# Action item:
From the line below that contains "memory has leaked" to the line that contains "eapply returns_mono; [apply", repeat every line exactly, both ends included, and nothing else.

# Data for this exercise:
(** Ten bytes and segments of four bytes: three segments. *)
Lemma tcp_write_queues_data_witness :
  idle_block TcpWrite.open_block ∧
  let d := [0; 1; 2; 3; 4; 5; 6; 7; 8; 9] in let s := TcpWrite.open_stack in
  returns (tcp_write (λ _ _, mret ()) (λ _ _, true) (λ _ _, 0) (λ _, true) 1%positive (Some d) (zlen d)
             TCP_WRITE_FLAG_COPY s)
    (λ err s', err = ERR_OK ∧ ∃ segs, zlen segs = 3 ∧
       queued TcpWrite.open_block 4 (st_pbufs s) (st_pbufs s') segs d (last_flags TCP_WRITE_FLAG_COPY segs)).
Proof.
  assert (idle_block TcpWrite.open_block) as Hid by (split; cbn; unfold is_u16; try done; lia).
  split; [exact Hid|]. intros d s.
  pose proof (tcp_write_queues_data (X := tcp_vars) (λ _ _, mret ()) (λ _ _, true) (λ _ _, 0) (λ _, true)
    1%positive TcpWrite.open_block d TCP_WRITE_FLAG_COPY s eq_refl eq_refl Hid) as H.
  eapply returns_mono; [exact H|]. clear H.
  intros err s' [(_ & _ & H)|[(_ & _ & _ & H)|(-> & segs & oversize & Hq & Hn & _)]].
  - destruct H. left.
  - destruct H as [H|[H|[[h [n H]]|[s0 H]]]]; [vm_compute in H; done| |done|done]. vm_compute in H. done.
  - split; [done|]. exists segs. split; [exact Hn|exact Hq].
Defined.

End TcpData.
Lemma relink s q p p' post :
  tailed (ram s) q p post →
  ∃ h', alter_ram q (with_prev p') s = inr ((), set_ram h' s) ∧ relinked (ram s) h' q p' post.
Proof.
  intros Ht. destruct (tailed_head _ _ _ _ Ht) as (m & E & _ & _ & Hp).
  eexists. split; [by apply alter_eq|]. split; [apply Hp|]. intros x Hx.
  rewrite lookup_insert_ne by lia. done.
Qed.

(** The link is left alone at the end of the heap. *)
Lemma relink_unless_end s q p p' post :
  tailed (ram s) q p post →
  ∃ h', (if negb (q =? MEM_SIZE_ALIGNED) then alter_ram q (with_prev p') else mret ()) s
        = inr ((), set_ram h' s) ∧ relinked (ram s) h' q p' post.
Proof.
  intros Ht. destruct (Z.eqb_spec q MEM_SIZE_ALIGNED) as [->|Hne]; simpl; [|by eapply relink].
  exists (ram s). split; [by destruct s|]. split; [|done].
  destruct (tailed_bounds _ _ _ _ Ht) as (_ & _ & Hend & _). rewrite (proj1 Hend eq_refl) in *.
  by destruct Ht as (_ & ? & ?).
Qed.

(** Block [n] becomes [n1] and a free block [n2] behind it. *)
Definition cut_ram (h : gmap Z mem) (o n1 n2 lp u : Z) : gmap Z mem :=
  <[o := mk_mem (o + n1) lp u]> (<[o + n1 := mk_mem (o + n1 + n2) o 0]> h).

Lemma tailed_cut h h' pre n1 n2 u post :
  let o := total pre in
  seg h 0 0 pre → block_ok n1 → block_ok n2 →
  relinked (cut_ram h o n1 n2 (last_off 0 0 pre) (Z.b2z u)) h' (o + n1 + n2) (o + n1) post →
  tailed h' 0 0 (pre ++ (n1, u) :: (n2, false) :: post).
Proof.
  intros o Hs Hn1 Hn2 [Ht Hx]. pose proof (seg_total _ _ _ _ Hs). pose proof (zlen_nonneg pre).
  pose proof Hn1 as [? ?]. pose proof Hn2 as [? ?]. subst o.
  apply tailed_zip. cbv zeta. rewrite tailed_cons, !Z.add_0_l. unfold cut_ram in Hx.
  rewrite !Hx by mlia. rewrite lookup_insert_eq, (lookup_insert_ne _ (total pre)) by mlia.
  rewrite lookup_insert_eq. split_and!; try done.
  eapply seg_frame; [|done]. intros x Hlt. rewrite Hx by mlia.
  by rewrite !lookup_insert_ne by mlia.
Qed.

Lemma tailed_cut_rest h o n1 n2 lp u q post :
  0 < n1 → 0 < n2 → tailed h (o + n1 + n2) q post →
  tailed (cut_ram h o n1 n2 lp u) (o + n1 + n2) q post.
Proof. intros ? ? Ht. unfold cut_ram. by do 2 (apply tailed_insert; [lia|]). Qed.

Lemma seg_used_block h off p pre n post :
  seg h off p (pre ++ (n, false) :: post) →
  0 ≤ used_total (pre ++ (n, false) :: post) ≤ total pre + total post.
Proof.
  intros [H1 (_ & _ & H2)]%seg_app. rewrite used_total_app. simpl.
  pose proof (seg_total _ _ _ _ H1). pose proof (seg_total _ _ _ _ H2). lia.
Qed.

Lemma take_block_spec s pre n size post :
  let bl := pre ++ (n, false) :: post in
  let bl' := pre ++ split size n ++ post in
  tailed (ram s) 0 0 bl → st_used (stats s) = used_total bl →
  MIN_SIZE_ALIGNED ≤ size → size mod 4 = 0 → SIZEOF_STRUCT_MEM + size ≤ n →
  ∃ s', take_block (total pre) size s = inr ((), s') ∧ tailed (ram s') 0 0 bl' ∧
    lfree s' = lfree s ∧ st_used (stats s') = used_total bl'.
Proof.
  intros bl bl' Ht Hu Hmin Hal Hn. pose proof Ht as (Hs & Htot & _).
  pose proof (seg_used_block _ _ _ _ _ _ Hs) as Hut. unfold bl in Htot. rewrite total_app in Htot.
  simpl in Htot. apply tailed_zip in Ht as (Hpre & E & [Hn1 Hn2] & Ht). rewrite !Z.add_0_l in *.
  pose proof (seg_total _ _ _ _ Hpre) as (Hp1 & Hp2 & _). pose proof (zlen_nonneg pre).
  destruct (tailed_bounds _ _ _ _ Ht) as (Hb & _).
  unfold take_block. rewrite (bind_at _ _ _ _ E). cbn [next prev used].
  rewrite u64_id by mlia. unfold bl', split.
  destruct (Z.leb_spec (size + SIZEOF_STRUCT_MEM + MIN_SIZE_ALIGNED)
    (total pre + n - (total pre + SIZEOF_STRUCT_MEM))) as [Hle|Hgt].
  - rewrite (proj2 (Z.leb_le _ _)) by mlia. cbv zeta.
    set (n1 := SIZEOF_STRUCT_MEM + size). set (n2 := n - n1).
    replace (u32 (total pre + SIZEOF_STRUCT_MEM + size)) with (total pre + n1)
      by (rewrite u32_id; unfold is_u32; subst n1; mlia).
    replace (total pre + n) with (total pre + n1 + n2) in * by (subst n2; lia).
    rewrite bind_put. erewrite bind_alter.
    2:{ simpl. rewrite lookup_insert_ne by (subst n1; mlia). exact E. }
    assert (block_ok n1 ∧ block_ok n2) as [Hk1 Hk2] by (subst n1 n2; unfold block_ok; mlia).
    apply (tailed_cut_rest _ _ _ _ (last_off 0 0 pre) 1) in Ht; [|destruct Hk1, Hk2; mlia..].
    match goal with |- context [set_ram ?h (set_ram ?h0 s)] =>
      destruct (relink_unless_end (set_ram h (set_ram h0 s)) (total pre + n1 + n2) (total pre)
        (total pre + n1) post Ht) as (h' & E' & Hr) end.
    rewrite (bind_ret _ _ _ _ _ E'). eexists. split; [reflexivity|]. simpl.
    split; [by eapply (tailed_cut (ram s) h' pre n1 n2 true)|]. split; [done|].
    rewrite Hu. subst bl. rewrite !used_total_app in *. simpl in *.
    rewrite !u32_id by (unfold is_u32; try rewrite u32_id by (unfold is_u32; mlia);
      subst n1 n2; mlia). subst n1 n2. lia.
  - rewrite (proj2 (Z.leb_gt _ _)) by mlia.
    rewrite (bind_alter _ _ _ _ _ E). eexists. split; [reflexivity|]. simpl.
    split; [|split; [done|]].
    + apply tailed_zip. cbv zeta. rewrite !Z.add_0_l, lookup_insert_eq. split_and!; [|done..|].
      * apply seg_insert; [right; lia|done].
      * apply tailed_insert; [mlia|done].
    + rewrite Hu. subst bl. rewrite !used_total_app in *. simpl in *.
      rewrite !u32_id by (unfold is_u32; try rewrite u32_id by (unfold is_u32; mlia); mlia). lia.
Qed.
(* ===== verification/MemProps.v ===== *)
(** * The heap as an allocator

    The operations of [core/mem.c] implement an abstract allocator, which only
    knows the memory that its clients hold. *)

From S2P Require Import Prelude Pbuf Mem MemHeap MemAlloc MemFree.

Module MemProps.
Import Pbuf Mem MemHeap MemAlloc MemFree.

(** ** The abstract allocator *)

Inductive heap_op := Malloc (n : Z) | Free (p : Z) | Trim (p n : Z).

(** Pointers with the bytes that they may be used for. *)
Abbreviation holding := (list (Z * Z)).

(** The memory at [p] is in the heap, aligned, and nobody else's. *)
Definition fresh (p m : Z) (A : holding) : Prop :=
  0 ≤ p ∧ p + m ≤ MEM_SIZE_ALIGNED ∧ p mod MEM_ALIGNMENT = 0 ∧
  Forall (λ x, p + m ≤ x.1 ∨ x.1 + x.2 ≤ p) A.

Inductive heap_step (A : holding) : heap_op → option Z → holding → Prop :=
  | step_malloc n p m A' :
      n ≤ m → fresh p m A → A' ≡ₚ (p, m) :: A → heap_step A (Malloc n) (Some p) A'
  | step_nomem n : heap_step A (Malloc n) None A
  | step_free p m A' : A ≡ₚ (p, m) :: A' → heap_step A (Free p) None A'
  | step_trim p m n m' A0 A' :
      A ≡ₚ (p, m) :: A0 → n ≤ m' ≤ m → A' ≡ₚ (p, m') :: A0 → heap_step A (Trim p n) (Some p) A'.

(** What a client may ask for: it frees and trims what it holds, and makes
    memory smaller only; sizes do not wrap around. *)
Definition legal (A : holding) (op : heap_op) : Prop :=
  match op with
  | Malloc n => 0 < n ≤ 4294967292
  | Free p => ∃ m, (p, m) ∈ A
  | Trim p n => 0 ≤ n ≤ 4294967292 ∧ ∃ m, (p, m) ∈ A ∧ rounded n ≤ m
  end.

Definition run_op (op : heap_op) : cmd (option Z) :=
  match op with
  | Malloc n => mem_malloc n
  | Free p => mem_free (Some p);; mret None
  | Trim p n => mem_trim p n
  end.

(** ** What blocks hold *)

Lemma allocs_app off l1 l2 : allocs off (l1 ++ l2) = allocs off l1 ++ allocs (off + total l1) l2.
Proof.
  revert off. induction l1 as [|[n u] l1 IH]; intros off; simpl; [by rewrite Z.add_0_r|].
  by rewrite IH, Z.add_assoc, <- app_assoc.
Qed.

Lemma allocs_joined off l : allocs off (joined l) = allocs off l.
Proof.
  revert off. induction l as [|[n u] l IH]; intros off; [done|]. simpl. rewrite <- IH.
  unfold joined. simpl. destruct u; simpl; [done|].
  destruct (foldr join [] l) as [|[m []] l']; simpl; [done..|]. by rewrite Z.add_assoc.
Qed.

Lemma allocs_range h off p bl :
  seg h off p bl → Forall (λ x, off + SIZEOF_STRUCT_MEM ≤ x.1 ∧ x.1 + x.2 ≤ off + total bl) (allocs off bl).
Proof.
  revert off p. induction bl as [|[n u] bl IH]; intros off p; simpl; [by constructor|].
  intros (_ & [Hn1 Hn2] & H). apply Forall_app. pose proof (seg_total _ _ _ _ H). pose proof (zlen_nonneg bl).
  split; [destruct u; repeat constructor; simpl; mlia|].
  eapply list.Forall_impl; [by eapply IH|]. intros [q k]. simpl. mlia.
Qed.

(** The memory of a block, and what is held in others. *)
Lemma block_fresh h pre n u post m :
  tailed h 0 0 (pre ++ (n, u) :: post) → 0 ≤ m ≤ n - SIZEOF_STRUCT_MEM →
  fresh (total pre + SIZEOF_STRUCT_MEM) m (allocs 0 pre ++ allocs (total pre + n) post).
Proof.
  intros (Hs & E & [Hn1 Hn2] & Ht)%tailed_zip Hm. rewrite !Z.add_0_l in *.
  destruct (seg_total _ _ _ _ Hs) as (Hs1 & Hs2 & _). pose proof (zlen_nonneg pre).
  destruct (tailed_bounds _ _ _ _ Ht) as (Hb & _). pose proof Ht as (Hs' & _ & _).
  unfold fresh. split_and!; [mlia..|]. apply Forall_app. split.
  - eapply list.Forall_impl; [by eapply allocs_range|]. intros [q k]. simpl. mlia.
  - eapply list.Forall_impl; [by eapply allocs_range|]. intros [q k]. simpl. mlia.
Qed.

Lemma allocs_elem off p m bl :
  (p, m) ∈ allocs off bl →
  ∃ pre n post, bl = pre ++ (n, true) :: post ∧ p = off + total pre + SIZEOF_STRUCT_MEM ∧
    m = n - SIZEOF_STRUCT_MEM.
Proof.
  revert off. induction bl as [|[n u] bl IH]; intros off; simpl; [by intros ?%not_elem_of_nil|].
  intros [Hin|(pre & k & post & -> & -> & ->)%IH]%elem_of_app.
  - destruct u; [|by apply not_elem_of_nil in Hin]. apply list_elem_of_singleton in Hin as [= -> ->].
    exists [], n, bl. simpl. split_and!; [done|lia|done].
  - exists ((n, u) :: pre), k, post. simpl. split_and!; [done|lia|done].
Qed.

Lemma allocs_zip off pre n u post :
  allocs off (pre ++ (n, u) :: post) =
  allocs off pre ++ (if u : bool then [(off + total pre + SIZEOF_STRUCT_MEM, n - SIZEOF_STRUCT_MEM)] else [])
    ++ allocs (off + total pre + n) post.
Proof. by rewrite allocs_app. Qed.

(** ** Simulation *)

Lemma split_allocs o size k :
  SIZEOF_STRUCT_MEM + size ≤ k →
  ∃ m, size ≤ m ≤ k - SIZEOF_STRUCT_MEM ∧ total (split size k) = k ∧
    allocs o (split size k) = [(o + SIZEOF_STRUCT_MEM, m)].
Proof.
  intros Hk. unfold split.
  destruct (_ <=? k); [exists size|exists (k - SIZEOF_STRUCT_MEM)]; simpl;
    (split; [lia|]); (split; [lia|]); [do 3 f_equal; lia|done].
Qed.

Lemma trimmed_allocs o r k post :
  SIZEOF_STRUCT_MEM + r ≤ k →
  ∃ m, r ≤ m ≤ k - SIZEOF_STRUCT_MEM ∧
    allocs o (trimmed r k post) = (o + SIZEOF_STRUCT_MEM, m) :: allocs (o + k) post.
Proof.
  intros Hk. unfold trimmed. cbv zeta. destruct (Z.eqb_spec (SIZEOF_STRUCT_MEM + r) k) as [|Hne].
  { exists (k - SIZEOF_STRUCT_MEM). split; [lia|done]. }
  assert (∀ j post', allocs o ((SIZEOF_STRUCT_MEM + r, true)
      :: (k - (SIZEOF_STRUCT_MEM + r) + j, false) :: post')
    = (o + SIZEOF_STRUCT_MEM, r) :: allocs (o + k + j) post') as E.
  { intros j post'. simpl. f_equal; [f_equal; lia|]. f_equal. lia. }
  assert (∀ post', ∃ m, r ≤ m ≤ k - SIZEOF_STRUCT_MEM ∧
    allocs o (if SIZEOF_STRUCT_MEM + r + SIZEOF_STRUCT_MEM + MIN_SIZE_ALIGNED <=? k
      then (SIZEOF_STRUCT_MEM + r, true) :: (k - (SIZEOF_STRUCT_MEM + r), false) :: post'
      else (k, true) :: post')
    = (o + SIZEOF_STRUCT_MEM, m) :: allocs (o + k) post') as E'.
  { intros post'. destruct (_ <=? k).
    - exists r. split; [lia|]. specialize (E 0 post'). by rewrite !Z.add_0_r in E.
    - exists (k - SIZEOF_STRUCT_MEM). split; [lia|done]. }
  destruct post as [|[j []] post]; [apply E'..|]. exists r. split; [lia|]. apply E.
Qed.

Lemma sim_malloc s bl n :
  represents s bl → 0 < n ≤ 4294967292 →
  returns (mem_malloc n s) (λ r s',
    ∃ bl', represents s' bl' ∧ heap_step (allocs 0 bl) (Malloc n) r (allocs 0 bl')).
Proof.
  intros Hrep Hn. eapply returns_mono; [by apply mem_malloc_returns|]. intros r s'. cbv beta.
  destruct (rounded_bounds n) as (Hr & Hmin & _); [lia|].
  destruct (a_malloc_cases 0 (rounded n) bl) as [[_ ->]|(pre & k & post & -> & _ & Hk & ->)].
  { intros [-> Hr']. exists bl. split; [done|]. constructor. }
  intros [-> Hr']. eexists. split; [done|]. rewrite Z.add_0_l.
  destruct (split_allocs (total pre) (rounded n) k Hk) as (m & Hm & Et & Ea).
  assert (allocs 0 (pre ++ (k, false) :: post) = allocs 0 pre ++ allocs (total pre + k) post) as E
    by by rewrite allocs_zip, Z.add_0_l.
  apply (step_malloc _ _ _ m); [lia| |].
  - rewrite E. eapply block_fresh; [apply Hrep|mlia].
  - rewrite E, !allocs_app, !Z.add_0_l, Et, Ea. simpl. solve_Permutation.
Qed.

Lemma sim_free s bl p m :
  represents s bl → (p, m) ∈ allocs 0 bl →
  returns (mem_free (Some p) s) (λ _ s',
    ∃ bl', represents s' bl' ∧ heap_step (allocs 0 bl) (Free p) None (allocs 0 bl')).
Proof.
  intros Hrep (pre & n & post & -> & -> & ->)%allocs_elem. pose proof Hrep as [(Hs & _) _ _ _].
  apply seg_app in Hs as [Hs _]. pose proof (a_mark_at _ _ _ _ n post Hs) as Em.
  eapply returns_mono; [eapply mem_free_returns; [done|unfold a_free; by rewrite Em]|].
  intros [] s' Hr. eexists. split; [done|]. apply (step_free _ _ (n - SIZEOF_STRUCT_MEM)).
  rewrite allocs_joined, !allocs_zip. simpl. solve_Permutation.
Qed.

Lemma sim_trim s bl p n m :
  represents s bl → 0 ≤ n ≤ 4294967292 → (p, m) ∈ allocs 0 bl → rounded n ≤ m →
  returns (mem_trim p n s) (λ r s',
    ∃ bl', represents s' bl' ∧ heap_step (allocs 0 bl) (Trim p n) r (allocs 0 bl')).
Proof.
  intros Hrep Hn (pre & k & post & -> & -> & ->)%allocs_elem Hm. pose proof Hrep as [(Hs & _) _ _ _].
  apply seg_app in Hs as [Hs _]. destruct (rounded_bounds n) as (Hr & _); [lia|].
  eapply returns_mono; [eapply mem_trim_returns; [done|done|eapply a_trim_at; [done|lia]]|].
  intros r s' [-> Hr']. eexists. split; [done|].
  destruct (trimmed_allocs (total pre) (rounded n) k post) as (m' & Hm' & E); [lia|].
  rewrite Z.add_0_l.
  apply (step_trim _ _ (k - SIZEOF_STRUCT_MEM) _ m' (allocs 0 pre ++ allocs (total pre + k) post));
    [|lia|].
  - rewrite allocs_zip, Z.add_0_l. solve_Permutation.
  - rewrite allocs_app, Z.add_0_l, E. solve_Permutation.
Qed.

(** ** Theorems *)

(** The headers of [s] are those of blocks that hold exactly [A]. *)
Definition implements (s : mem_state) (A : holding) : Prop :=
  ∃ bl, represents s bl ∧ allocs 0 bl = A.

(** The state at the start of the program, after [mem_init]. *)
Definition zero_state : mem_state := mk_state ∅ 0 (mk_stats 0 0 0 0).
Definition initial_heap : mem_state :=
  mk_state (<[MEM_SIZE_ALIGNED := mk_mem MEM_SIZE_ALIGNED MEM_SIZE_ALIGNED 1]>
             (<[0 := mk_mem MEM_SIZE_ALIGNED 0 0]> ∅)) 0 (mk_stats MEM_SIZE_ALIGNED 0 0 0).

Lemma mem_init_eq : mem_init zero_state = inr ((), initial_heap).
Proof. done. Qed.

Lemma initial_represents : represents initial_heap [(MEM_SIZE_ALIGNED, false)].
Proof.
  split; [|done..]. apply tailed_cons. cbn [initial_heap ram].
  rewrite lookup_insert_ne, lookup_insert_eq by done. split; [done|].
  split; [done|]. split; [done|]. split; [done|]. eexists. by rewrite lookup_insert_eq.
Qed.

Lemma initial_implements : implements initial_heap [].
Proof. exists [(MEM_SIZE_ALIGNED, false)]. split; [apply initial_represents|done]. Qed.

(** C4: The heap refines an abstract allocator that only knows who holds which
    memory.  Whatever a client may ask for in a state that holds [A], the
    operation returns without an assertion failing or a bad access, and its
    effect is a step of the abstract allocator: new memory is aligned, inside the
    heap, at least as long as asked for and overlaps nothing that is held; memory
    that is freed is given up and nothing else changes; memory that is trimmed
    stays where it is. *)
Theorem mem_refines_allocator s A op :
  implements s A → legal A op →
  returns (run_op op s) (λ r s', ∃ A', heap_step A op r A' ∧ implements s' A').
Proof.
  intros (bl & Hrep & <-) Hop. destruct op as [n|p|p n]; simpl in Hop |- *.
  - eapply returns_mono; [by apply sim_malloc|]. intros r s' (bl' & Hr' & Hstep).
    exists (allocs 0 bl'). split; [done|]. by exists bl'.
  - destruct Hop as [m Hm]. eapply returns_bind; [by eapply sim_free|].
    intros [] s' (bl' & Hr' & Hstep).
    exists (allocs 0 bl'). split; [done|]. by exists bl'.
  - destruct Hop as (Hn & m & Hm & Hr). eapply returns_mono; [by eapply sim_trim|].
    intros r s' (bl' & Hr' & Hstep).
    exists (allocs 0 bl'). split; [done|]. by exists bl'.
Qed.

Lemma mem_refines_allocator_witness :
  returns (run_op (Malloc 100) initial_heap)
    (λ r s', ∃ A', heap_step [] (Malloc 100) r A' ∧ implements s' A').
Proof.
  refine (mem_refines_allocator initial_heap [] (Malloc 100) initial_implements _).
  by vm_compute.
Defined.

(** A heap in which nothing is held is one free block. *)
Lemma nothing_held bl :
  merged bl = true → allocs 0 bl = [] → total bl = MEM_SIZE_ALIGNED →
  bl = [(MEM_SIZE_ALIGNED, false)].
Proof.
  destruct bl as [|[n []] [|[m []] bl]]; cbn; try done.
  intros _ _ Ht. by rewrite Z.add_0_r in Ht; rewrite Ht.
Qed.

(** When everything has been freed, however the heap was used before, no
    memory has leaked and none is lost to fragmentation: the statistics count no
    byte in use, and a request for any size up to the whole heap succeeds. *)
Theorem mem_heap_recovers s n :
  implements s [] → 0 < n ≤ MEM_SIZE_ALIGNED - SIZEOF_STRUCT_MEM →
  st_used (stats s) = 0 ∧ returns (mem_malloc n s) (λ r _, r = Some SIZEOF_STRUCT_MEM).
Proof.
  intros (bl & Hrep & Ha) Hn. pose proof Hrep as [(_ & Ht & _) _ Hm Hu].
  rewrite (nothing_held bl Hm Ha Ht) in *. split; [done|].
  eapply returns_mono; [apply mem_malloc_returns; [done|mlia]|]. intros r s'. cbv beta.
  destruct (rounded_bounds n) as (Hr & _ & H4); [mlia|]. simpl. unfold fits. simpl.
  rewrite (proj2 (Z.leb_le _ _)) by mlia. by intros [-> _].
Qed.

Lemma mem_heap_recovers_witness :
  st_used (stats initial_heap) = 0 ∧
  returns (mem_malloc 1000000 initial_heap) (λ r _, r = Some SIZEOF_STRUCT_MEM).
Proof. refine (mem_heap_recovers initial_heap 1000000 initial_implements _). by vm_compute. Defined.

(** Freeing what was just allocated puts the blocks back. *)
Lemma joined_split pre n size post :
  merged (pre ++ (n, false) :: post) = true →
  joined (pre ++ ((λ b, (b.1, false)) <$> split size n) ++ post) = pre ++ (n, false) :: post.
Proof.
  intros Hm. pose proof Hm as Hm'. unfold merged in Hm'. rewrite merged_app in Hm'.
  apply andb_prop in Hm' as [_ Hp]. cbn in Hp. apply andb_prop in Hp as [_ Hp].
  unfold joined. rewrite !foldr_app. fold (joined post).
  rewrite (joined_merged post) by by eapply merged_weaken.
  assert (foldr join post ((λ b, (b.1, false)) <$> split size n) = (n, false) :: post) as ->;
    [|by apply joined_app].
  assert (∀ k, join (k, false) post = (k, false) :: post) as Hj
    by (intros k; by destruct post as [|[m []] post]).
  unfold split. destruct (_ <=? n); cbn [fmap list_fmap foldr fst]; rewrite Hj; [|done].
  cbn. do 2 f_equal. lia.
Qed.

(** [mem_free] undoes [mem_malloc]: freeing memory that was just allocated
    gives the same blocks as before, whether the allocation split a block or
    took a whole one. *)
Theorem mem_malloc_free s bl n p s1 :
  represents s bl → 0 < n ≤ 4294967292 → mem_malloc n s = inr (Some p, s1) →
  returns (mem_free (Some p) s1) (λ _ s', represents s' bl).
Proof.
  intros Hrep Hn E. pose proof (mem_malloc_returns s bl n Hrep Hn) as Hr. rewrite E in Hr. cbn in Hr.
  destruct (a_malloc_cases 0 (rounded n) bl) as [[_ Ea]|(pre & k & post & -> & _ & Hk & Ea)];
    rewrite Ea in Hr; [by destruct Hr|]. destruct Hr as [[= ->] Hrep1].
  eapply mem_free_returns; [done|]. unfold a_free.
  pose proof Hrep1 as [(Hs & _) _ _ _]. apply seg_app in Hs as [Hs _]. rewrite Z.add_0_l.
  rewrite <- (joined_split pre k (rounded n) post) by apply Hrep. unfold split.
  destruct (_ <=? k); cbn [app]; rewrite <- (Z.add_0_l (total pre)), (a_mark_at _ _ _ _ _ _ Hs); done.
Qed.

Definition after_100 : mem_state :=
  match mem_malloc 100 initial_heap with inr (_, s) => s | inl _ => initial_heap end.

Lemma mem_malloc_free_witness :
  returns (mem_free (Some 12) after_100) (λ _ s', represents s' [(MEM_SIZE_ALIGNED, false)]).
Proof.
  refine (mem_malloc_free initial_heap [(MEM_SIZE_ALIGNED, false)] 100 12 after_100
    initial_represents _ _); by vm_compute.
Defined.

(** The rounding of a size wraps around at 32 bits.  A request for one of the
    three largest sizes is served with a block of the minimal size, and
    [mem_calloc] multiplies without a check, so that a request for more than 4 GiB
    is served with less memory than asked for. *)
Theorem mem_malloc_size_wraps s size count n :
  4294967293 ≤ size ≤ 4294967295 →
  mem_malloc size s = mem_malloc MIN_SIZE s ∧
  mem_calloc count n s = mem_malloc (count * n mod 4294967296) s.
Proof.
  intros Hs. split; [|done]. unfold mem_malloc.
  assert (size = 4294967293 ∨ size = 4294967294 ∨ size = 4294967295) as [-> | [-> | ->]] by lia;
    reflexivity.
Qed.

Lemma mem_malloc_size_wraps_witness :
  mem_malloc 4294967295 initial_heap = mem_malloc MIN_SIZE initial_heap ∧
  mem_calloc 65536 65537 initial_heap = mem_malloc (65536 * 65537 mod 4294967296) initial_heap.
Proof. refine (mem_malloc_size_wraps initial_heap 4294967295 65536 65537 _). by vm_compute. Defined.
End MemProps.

# Output for this exercise:
    memory has leaked and none is lost to fragmentation: the statistics count no
    byte in use, and a request for any size up to the whole heap succeeds. *)
Theorem mem_heap_recovers s n :
  implements s [] → 0 < n ≤ MEM_SIZE_ALIGNED - SIZEOF_STRUCT_MEM →
  st_used (stats s) = 0 ∧ returns (mem_malloc n s) (λ r _, r = Some SIZEOF_STRUCT_MEM).
Proof.
  intros (bl & Hrep & Ha) Hn. pose proof Hrep as [(_ & Ht & _) _ Hm Hu].
  rewrite (nothing_held bl Hm Ha Ht) in *. split; [done|].
  eapply returns_mono; [apply mem_malloc_returns; [done|mlia]|]. intros r s'. cbv beta.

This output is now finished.